→ **Your goal**: Output only the lines of the entries that follow, starting at the one with "- (* the rest" and running down to the one with "apply Mc; [|by", both included and unchanged.

→ **Dataset excerpts**:
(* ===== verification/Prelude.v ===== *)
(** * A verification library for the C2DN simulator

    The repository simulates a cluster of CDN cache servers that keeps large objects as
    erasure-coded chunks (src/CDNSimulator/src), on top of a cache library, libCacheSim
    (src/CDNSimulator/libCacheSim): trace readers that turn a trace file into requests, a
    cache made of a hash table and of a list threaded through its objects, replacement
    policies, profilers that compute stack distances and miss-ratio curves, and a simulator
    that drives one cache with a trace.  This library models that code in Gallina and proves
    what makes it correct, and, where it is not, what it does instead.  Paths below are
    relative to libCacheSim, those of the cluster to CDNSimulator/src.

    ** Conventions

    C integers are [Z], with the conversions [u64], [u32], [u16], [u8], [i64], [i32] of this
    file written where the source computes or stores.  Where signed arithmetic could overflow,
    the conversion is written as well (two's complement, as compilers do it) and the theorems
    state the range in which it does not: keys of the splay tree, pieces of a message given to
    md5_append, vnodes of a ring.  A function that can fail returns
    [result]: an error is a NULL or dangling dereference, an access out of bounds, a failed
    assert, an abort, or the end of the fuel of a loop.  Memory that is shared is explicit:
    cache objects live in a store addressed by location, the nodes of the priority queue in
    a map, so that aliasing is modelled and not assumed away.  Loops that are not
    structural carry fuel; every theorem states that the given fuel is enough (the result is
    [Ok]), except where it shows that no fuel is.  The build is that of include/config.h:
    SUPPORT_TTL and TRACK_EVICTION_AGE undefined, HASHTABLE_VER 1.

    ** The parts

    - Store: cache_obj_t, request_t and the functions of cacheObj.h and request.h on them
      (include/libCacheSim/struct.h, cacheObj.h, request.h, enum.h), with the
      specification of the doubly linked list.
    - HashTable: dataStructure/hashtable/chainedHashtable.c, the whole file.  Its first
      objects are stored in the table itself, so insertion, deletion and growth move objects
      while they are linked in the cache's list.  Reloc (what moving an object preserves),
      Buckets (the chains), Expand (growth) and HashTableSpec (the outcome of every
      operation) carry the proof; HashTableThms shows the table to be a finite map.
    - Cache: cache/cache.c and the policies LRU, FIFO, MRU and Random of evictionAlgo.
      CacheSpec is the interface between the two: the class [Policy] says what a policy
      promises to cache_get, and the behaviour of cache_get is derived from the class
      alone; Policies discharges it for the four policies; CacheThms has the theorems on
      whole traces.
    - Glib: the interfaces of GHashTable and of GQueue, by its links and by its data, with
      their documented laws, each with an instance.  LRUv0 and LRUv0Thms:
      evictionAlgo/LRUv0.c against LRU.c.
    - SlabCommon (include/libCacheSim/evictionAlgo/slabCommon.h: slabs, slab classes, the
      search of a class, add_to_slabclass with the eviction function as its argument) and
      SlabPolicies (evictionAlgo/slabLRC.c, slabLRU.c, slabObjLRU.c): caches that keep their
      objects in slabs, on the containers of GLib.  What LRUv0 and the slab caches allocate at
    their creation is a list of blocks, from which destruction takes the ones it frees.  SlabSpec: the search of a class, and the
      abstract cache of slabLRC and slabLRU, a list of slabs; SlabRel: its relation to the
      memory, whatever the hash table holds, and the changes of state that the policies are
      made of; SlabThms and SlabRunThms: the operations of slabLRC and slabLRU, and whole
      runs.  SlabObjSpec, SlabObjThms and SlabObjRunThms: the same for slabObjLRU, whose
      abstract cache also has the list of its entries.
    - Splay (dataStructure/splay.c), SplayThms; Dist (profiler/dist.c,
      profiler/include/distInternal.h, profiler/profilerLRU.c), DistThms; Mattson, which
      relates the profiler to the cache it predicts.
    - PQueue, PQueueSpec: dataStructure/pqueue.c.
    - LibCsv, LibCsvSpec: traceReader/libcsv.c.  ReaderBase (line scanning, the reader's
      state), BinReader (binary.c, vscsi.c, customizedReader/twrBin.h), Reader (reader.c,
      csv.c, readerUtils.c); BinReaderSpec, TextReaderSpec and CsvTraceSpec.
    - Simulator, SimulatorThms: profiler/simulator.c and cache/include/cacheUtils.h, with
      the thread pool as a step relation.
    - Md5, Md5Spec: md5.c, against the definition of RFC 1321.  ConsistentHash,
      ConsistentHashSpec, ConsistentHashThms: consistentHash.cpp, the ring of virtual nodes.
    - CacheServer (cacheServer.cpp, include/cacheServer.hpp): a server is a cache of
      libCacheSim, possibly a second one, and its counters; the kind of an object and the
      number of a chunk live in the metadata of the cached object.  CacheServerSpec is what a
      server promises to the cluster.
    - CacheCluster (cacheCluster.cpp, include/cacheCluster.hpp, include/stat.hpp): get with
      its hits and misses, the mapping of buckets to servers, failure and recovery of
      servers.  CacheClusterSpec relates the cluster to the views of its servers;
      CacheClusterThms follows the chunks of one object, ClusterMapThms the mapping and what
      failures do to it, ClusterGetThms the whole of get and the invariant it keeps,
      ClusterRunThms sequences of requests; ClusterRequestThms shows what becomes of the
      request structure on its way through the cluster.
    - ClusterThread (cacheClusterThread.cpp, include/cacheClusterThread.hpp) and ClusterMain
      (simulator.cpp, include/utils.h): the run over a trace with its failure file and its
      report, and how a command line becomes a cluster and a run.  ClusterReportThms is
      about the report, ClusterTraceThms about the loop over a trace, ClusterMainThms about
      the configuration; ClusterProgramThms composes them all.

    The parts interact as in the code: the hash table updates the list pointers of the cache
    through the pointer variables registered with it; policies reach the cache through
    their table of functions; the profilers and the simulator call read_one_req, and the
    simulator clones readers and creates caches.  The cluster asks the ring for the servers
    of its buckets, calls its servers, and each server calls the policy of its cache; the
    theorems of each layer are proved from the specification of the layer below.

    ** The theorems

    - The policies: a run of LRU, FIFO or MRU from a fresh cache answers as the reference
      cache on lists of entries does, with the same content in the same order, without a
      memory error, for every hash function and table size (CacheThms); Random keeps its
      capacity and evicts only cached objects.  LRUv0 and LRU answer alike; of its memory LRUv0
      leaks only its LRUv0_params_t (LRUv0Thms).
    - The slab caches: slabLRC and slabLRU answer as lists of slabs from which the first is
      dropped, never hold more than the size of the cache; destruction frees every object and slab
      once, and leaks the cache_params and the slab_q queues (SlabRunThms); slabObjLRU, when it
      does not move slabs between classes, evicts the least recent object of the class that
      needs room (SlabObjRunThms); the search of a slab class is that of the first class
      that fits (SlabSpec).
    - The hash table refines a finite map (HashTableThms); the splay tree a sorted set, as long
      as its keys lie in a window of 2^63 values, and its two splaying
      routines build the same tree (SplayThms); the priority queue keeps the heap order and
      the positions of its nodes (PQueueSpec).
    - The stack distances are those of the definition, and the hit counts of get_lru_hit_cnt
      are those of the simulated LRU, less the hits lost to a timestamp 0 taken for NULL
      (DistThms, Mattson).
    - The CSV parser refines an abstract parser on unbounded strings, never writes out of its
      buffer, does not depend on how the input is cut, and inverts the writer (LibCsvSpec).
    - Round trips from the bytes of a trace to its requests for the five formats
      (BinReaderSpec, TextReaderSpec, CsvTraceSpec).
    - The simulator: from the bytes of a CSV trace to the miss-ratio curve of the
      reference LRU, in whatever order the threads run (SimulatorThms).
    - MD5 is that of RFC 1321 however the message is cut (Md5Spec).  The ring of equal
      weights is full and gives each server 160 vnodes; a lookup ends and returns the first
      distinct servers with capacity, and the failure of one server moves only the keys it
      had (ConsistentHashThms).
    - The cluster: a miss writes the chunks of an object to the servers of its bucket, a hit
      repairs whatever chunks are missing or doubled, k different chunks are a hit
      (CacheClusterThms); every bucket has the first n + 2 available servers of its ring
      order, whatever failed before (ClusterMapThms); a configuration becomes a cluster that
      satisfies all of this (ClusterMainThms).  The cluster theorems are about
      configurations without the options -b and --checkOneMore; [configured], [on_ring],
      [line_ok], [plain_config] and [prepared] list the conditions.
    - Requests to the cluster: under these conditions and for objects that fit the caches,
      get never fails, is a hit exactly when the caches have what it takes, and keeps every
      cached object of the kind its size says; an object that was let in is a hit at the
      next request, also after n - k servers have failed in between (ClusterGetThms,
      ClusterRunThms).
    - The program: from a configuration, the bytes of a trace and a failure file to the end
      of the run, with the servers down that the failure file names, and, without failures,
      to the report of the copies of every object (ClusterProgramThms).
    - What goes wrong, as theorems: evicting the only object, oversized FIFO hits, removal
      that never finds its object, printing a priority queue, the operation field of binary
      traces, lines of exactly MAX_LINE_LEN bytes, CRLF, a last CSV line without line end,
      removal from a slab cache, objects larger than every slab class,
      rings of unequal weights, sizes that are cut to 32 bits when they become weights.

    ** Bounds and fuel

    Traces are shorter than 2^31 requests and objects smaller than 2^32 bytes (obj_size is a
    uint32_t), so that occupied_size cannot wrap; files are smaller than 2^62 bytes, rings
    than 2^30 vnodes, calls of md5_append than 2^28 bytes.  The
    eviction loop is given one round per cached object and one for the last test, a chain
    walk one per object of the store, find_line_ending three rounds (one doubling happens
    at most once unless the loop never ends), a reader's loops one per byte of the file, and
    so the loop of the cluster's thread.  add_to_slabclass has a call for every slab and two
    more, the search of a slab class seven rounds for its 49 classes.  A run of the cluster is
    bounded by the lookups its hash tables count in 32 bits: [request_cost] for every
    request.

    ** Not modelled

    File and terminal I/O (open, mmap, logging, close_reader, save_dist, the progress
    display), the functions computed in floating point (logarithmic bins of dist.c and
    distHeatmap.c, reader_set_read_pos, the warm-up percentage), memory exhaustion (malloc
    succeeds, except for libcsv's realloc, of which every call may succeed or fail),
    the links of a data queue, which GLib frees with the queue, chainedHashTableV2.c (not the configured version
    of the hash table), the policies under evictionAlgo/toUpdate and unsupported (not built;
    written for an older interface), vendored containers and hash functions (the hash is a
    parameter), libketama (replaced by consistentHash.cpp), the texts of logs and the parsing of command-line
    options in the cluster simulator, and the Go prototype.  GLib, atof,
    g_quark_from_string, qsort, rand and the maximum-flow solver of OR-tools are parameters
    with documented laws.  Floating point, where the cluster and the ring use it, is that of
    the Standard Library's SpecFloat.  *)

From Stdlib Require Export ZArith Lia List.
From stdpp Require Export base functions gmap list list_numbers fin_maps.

---

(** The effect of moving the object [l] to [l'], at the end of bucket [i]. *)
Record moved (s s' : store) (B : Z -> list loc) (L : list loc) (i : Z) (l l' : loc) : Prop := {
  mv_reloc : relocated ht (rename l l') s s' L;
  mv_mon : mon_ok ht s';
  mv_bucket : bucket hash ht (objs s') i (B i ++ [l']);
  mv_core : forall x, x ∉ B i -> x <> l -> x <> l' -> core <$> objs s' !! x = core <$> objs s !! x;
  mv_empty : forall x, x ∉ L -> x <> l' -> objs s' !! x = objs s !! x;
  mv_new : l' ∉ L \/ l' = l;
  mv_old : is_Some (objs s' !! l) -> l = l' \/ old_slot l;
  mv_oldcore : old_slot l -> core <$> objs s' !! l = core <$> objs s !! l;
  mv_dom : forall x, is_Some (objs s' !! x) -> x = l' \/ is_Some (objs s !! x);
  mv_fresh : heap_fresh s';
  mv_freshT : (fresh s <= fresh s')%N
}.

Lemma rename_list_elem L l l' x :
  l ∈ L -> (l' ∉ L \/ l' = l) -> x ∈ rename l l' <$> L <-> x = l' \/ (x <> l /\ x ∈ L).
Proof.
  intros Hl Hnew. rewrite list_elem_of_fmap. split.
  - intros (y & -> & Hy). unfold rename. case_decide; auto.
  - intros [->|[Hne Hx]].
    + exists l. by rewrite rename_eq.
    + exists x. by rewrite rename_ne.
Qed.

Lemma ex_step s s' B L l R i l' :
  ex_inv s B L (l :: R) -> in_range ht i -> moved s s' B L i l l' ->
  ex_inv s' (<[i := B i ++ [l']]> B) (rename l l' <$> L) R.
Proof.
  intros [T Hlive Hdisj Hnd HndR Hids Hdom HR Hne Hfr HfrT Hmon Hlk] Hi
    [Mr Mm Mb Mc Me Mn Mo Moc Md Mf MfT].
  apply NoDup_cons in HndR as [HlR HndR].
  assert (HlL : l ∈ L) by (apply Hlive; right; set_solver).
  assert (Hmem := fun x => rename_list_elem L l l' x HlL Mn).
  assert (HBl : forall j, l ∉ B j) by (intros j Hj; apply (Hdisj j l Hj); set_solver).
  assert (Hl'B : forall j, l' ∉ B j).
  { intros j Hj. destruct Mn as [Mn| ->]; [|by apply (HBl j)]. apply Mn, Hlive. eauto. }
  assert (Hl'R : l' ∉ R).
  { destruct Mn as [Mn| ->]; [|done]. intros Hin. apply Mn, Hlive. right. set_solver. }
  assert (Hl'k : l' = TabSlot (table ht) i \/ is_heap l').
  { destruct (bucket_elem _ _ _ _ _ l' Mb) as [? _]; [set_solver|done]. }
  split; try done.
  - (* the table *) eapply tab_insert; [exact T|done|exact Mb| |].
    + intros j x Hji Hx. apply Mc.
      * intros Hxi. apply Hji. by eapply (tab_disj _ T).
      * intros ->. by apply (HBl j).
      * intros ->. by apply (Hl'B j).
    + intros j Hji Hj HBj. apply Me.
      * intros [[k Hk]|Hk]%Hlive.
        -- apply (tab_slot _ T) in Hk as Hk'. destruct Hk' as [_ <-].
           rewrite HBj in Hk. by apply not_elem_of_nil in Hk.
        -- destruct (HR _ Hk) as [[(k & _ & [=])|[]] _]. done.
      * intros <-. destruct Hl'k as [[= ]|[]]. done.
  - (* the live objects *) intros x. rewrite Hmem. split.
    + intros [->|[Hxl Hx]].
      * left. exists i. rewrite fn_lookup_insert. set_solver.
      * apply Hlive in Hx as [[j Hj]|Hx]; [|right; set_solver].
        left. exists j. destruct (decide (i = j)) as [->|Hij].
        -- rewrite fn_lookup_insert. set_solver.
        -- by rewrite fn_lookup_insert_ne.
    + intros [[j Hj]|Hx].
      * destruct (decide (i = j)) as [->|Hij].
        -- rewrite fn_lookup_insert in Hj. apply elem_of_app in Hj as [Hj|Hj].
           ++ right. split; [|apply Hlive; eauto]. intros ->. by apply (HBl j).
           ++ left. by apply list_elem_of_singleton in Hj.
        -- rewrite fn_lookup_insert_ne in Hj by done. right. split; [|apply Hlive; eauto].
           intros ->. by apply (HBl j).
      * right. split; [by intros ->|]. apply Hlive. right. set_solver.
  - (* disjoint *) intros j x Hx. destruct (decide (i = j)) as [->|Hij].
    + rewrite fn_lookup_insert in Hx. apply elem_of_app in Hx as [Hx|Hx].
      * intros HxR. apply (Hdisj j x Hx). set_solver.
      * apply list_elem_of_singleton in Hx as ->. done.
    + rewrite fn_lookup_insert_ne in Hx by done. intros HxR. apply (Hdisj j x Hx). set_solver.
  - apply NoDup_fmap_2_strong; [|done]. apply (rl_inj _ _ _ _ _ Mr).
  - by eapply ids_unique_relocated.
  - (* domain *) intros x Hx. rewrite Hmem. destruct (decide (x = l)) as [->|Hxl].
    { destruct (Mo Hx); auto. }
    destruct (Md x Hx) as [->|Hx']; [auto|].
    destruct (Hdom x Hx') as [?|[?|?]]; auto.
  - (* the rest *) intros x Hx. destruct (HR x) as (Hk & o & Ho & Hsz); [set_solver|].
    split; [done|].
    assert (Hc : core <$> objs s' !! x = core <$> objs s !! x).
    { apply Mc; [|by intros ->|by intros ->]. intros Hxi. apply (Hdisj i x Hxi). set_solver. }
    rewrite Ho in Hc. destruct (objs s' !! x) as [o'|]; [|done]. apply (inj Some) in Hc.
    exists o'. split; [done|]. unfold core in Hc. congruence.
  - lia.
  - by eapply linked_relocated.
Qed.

→ **Response to the exercise**:
  - (* the rest *) intros x Hx. destruct (HR x) as (Hk & o & Ho & Hsz); [set_solver|].
    split; [done|].
    assert (Hc : core <$> objs s' !! x = core <$> objs s !! x).
    { apply Mc; [|by intros ->|by intros ->]. intros Hxi. apply (Hdisj i x Hxi). set_solver. }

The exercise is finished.